(Collected data entries)
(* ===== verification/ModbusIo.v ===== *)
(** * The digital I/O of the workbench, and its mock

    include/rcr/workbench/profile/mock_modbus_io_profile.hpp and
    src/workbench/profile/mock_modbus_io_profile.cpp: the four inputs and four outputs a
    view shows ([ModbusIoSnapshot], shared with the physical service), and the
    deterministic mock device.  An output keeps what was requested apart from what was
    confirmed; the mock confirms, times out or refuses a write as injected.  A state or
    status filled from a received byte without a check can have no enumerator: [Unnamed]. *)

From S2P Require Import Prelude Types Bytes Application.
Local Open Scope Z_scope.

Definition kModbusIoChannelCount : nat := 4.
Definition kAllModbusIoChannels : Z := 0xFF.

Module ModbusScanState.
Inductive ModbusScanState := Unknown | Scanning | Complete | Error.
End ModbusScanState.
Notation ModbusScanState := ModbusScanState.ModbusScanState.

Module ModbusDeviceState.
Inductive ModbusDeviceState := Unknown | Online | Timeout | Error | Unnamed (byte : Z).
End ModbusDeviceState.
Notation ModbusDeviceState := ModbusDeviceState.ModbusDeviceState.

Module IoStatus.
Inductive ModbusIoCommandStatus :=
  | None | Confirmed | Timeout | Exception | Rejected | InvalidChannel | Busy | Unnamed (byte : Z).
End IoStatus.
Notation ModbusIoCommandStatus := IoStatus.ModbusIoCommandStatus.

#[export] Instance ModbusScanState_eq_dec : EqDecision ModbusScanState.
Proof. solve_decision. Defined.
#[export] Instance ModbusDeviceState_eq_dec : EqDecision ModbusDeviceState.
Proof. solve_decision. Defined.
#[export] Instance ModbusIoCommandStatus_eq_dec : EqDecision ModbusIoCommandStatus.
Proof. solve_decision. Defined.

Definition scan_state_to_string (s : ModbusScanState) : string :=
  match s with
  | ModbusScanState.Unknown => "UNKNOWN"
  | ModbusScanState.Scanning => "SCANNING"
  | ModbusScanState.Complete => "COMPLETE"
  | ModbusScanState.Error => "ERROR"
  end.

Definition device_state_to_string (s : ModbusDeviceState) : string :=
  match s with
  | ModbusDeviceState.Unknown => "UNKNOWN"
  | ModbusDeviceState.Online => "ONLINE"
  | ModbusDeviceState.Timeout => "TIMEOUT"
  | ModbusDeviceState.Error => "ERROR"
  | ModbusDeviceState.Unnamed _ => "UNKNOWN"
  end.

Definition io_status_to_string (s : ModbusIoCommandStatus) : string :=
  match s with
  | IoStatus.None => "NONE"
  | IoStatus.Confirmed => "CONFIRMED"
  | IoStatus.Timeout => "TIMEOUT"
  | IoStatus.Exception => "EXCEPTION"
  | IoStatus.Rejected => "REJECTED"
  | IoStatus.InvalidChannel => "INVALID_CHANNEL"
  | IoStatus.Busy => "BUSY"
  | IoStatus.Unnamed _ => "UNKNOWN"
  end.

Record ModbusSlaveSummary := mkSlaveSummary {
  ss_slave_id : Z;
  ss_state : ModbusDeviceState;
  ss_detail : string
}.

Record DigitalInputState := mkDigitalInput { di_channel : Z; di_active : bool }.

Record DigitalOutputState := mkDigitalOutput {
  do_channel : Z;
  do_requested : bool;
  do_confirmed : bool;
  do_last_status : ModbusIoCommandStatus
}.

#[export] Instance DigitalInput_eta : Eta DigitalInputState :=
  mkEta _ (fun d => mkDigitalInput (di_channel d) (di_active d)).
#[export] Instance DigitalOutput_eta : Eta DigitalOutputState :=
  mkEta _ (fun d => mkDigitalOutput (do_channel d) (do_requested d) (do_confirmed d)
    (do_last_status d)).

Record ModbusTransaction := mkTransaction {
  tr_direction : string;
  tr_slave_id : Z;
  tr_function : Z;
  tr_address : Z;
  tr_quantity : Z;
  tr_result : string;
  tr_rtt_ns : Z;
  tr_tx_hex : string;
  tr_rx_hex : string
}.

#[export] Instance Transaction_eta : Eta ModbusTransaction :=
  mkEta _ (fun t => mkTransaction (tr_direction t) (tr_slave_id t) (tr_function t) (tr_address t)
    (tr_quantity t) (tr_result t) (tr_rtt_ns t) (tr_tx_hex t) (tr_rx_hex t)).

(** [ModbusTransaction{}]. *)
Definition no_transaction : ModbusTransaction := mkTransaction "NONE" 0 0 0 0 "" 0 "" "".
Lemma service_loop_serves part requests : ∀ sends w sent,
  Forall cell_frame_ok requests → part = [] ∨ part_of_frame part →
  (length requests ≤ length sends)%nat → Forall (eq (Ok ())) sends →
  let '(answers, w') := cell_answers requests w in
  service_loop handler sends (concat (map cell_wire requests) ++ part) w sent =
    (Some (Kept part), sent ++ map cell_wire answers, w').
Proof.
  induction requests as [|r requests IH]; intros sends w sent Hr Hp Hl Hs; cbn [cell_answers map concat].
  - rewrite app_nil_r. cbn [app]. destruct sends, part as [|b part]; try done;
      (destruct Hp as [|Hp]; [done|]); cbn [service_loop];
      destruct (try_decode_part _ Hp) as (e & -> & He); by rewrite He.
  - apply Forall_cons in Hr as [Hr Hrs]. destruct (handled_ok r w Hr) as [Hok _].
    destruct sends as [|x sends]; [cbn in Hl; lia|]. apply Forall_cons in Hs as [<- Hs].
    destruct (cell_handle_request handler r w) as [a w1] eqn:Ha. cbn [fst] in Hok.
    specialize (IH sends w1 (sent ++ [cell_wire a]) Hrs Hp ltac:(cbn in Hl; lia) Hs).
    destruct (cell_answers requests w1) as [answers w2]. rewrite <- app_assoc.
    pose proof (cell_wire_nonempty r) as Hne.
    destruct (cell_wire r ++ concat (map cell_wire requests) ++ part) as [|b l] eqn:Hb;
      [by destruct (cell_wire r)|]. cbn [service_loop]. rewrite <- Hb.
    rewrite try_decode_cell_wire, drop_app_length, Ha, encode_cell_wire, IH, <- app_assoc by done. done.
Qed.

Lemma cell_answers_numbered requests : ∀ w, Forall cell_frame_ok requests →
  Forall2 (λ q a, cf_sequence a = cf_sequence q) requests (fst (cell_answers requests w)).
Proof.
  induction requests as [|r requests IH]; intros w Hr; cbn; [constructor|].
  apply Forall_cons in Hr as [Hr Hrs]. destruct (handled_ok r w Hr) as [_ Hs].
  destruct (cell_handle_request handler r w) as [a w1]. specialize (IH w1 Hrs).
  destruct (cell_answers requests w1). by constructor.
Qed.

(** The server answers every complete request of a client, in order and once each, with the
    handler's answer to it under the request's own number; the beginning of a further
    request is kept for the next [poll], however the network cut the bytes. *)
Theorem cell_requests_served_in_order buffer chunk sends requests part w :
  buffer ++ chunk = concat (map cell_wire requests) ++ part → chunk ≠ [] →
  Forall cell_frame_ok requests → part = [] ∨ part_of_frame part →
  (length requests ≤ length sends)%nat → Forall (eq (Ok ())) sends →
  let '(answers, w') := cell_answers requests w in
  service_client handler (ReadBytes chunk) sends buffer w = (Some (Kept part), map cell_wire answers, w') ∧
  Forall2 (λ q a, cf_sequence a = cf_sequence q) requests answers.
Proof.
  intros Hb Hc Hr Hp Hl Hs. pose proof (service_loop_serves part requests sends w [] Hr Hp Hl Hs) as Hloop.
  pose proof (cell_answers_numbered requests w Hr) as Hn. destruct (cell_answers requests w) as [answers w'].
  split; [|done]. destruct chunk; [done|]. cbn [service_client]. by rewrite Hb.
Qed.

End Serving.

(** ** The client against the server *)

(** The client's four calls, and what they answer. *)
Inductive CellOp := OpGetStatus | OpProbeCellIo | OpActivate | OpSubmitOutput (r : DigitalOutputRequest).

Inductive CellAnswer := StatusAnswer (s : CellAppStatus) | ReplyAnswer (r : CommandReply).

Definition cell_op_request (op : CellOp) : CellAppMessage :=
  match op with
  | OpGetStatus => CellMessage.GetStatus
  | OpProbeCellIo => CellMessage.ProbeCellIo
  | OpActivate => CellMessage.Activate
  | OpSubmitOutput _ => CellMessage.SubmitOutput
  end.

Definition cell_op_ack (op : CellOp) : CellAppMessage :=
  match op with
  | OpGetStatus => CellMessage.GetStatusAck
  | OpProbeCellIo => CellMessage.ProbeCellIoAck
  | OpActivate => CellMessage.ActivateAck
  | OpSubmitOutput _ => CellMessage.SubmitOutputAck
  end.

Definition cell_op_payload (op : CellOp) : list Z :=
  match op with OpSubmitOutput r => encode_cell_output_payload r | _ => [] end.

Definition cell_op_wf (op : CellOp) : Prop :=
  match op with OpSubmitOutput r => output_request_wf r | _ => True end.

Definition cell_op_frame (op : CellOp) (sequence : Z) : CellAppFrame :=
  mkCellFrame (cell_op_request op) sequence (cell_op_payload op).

Exercise directions: Each line that has the word "CellMessage" counts once. How many such lines are in the data? Give the number alone.

Solution to this problem: 8